- What to do
Every entry needs to be printed exactly, please.

** Opening Data excerpts block **

(** * BrainBuilder graph editor: the graph view model and its synchronisation

    A shallow embedding of [src/app/dashboard/graphs/[id]/graph.tsx].  The
    React component keeps three pieces of state ([nodes], [edges],
    [selectedNode]) and one timer reference; its callbacks talk to a remote
    row store.  Here the component state, the store and a trace of the
    requests form one [World]; every callback is a computation in a state
    monad over it.  A callback closes over the [nodes], [edges] and
    [selectedNode] of the render that created it, so those are explicit
    arguments of the embedded functions, while [setNodes (fun cur => ...)]
    style updates act on the current world. *)

From Stdlib Require Import ZArith.
From stdpp Require Import gmap strings list fin_maps pretty.

Open Scope string_scope.
Open Scope list_scope.
Open Scope stdpp_scope.

(** ** JavaScript values held in a node payload *)

Inductive JsVal :=
| VUndefined
| VNull
| VBool (b : bool)
| VNum (z : Z)
| VStr (s : string)
| VRef (tag : string)   (* an array or object, named by a tag *)
| VFun (tag : string).  (* a callback, named by a tag *)

#[global] Instance JsVal_eq_dec : EqDecision JsVal.
Proof. solve_decision. Defined.

(** JavaScript truthiness, as used by [||], [&&] and [!]. *)
Definition truthy (v : JsVal) : bool :=
  match v with
  | VUndefined | VNull => false
  | VBool b => b
  | VNum z => negb (z =? 0)%Z
  | VStr s => negb (String.eqb s "")
  | VRef _ | VFun _ => true
  end.

(** [a || b] *)
Definition js_or (a b : JsVal) : JsVal := if truthy a then a else b.

(** A payload is a JS object used as a map from property names to values. *)
Abbreviation Payload := (gmap string JsVal).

** Closing Data excerpts block **

- Problem solution
(** * BrainBuilder graph editor: the graph view model and its synchronisation

    A shallow embedding of [src/app/dashboard/graphs/[id]/graph.tsx].  The
    React component keeps three pieces of state ([nodes], [edges],
    [selectedNode]) and one timer reference; its callbacks talk to a remote
    row store.  Here the component state, the store and a trace of the
    requests form one [World]; every callback is a computation in a state
    monad over it.  A callback closes over the [nodes], [edges] and
    [selectedNode] of the render that created it, so those are explicit
    arguments of the embedded functions, while [setNodes (fun cur => ...)]
    style updates act on the current world. *)

From Stdlib Require Import ZArith.
From stdpp Require Import gmap strings list fin_maps pretty.

Open Scope string_scope.
Open Scope list_scope.
Open Scope stdpp_scope.

(** ** JavaScript values held in a node payload *)

Inductive JsVal :=
| VUndefined
| VNull
| VBool (b : bool)
| VNum (z : Z)
| VStr (s : string)
| VRef (tag : string)   (* an array or object, named by a tag *)
| VFun (tag : string).  (* a callback, named by a tag *)

#[global] Instance JsVal_eq_dec : EqDecision JsVal.
Proof. solve_decision. Defined.

(** JavaScript truthiness, as used by [||], [&&] and [!]. *)
Definition truthy (v : JsVal) : bool :=
  match v with
  | VUndefined | VNull => false
  | VBool b => b
  | VNum z => negb (z =? 0)%Z
  | VStr s => negb (String.eqb s "")
  | VRef _ | VFun _ => true
  end.

(** [a || b] *)
Definition js_or (a b : JsVal) : JsVal := if truthy a then a else b.

(** A payload is a JS object used as a map from property names to values. *)
Abbreviation Payload := (gmap string JsVal).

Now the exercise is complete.